Figure 3 |. Activation of antigen-presenting cells redistributes intracellular MHC class II molecules.

a | In immature dendritic cells (DCs), up to 75% of all MHC class II molecules reside in lysosome-like antigen-processing compartments. It is in these compartments that peptide–MHC class II complexes are generated (albeit slowly in immature DCs). The predominant intracellular localization of MHC class II in immature DCs is due to robust synthesis of invariant chain (Ii)–MHC class II complexes and the movement of these complexes to antigen-processing compartments. Although some peptide–MHC class II complexes formed in these compartments do traffic to the plasma membrane, much of the MHC class II that is synthesized in immature DCs is degraded in lysosomes. Maturation of DCs by pathogen uptake and/or Toll-like receptor (TLR) stimulation leads a transient burst in Ii–MHC class II biosynthesis, efficient generation of peptide–MHC class II complexes that traffic to the plasma membrane in tubular endosomes and degradation of residual MHC class II present in lysosomes. Fully mature conventional DCs do not synthesize Ii–MHC class II and therefore express very little MHC class II in antigen-processing compartments. Arrow thickness indicates prominence of a particular pathway and dashed arrows indicate minor pathways.

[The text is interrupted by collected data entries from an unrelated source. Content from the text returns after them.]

(** [Script.load_reference_geometry] (lines 151-168), as a function of
    [params.input.reference_geometry]; the result is the value of
    [self.reference_detector] afterwards, which [__init__] sets to [None]. *)
Definition load_reference_geometry (reference_geometry : option string)
  : result (option detector) :=
  match reference_geometry with
  | None => Ok None
  | Some path =>
      let ref_datablocks :=
        match datablocks_from_json_file path with
        | Ok l => Some l
        | Raise _ => None
        end in
      match ref_datablocks with
      | None =>
          match experiment_detectors_from_json_file path with
          | Raise _ => Raise (Sorry ("Couldn't load geometry file " +:+ path))
          | Ok detectors =>
              match detectors with
              | [d] => Ok (Some d)
              | _ => Raise AssertionError
              end
          end
      | Some ref_datablocks =>
          match ref_datablocks with
          | [db] =>
              match unique_detectors db with
              | [d] => Ok (Some d)
              | _ => Raise AssertionError
              end
          | _ => Raise AssertionError
          end
      end
  end.

(** Line 215: [[do_import(path) for path in all_paths]] *)
Fixpoint import_all (all_paths : list string) : M (list datablock) :=
  match all_paths with
  | [] => ret []
  | path :: rest =>
      db ← do_import path;
      dbs ← import_all rest;
      ret (db :: dbs)
  end.

(** Lines 287-303: "Process the data".  [rank] and [size] are what
    [comm.Get_rank()] and [comm.Get_size()] return. *)
Definition process_the_data {A} (opts : run_options) (do_work : A → M unit)
    (iterable : list A) (rank size : Z) : M unit :=
  match mp_method opts with
  | mpi => mpi_loop do_work rank size iterable
  | m => parallel_map A do_work iterable (mp_nproc opts) m
  end.

(** Lines 229-251: one work item per frame of the imported datablocks,
    the frame's tag and its datablock. *)
Definition pre_import_items (datablocks : list datablock) : list (string * datablock) :=
  let frames : list (list (list (string * datablock))) :=
    split_frames <$> datablocks in
  let paths : list Tags.datablock_paths :=
    (λ imagesets : list (list (string * datablock)),
       (λ imageset : list (string * datablock), imageset.*1) <$> imagesets)
      <$> frames in
  let tags := Tags.pre_import_tags paths in
  let split_datablocks := (concat (concat frames)).*2 in
  zip tags split_datablocks.

(** Lines 254-260 and 284: one work item per path, its tag and the path. *)
Definition deferred_items (all_paths : list string) : list (string * string) :=
  let tags := Tags.deferred_tags all_paths in
  zip tags all_paths.

(** [Script.run] (lines 170-307) for the file names [all_paths] and the
    parameter object [run_params] that the parser returns.  In the
    deferred branch the reference detector reaches the units through
    [apply_geometry]. *)
Definition run (opts : run_options) (all_paths : list string) (run_params : loc)
    (rank size : Z) : M unit :=
  match all_paths with
  | [] => print help_text
  | _ :: _ =>
      reference_detector ← lift (load_reference_geometry (input_reference_geometry opts));
      let pre_import := dispatch_pre_import opts || (length all_paths =? 1)%nat in
      if pre_import then
        datablocks ← import_all all_paths;
        datablocks ← lift (import_geometry reference_detector datablocks);
        process_the_data opts (do_work_pre_import run_params)
          (pre_import_items datablocks) rank size
      else
        process_the_data opts (do_work_deferred run_params)
          (deferred_items all_paths) rank size
  end.

End Script.

(** ** Collaborators with files that do not load *)

Module DemoRun.

(** As [Demo.collaborators], but ["missing.cbf"] holds no datablock,
    ["two.json"] holds two, ["empty.h5"] has no image set, ["pair.h5"] has
    two and ["multi.h5"] has one of three frames. *)
#[export] Instance collaborators : Collaborators :=
  {| datablock := string;
     experiment := nat;
     frame := list reflection;
     algo := unit;
     load_datablocks filename :=
       if bool_decide (filename = "missing.cbf") then Ok []
       else if bool_decide (filename = "two.json") then Ok [filename; filename]
       else Ok [filename];
     as_stills d := Ok d;
     imageset_lengths db :=
       if bool_decide (db = "empty.h5") then []
       else if bool_decide (db = "pair.h5") then [1%nat; 1%nat]
       else if bool_decide (db = "multi.h5") then [3%nat]
       else [1%nat];
     apply_geometry d := Ok d;
     from_observations := @from_observations Demo.collaborators;
     indexer_from_parameters := @indexer_from_parameters Demo.collaborators;
     profile_model_create := @profile_model_create Demo.collaborators;
     predict_and_match := @predict_and_match Demo.collaborators;
     integrator_integrate := @integrator_integrate Demo.collaborators;
     quality_report := @quality_report Demo.collaborators;
     make_frame := @make_frame Demo.collaborators;
     timestamp_from_data := @timestamp_from_data Demo.collaborators;
     format_s := Demo.percent_s;
     format_d_s := Demo.percent_d_s |}.

(** The frames of a file: ["multi.h5"] holds three, named after the
    file, any other file holds one. *)
Definition frames_of (db : string) : list (list (string * string)) :=
  if bool_decide (db = "multi.h5")
  then [[(db, "multi.h5[0]"); (db, "multi.h5[1]"); (db, "multi.h5[2]")]]
  else [[(db, db)]].
(** * BlockPlain RAG: the ingestion pipeline, embedded and verified

    A shallow embedding of
      - [app/connectors/stream.py]  (class [BlockchainDataStream]),
      - [pipeline/embeddings.py]    (class [EmbeddingEngine]),
      - [pipeline/rag.py]           (the row selection of [build_pipeline]),
    followed by the properties the specification states about them. *)

From Stdlib Require Import ZArith List String Ascii Bool Lia.
From Stdlib Require Import DecimalString DecimalZ.
From Stdlib Require Import PrimFloat.
Import ListNotations.

Open Scope string_scope.

#[local] Set Warnings "-register-all".

(* ================================================================== *)
(** * Python values                                                    *)
(* ================================================================== *)

(** The records come out of a JSON decoder, so a value is one of the
    JSON-shaped Python objects.  Strings are sequences of code points
    below 256.  A [float] is carried by its [repr] text: the normaliser
    only ever prints it.  A [dict] keeps its insertion order, which
    [str] shows, hence an association list. *)
Inductive pyval : Type :=
| VNone
| VBool (b : bool)
| VInt (z : Z)
| VFloat (r : string)
| VStr (s : string)
| VList (l : list pyval)
| VDict (d : list (string * pyval)).

Definition pydict : Type := list (string * pyval).

(** Builtin exceptions the embedded code can meet.  Every one of them is
    a subclass of [Exception], which is what the handlers catch. *)
Inductive exn : Type :=
| TypeError
| KeyError (key : string)
| OtherException (msg : string).

Inductive result (A : Type) : Type :=
| Ok (a : A)
| Raise (e : exn).
Arguments Ok {A} a.
Arguments Raise {A} e.

Module Py.

Definition NL : string := String "010"%char EmptyString.
Definition squote : ascii := "039"%char.
Definition dquote : ascii := "034"%char.
Definition backslash : ascii := "092"%char.

(** ** [dict] *)

Fixpoint dict_get (k : string) (d : pydict) : option pyval :=
  match d with
  | [] => None
  | (k', v) :: d' => if String.eqb k k' then Some v else dict_get k d'
  end.

(** [d[k] = v]: an existing key keeps its place, a new one goes last. *)
Fixpoint dict_set (k : string) (v : pyval) (d : pydict) : pydict :=
  match d with
  | [] => [(k, v)]
  | (k', v') :: d' =>
      if String.eqb k k' then (k', v) :: d' else (k', v') :: dict_set k v d'
  end.

(** [d.get(k, default)] *)
Definition get (d : pydict) (k : string) (default : pyval) : pyval :=
  match dict_get k d with
  | Some v => v
  | None => default
  end.

(** ** [str] and [repr] *)

(** [str(int)]: decimal digits, a leading minus sign when negative. *)
Definition str_int (z : Z) : string := NilZero.string_of_int (Z.to_int z).

Fixpoint has_char (c : ascii) (s : string) : bool :=
  match s with
  | EmptyString => false
  | String c' s' => Ascii.eqb c c' || has_char c s'
  end.

Definition hex_digit (n : nat) : ascii :=
  if Nat.ltb n 10 then ascii_of_nat (48 + n) else ascii_of_nat (87 + n).

Definition hex_escape (n : nat) : string :=
  String backslash
    (String "x" (String (hex_digit (n / 16)) (String (hex_digit (n mod 16)) ""))).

In mature DCs, any internalized MHC class II is simply recycled to the plasma membrane where peptide–MHC class II complexes can interact with naive antigen-specific CD4⁺ T cells. Note that after DC activation, structures such as antigen-processing compartments still exist in the mature DC, but peptide–MHC class II complexes do not accumulate in these compartments. b | In resting B cells, large amounts of MHC class II are present on the plasma membrane and in peripheral early endosomal vesicles. Binding of antigen to the B cell receptor (BCR) triggers BCR endocytosis and recruits the peripheral MHC class II-containing vesicles towards the antigen–BCR-containing lysosome-like antigen-processing compartments. Internalized antigen is processed into peptides in these compartments and the resulting peptide–MHC class II complexes traffic to the plasma membrane for recognition by primed antigen-specific CD4⁺ T cells. TCR, T cell receptor.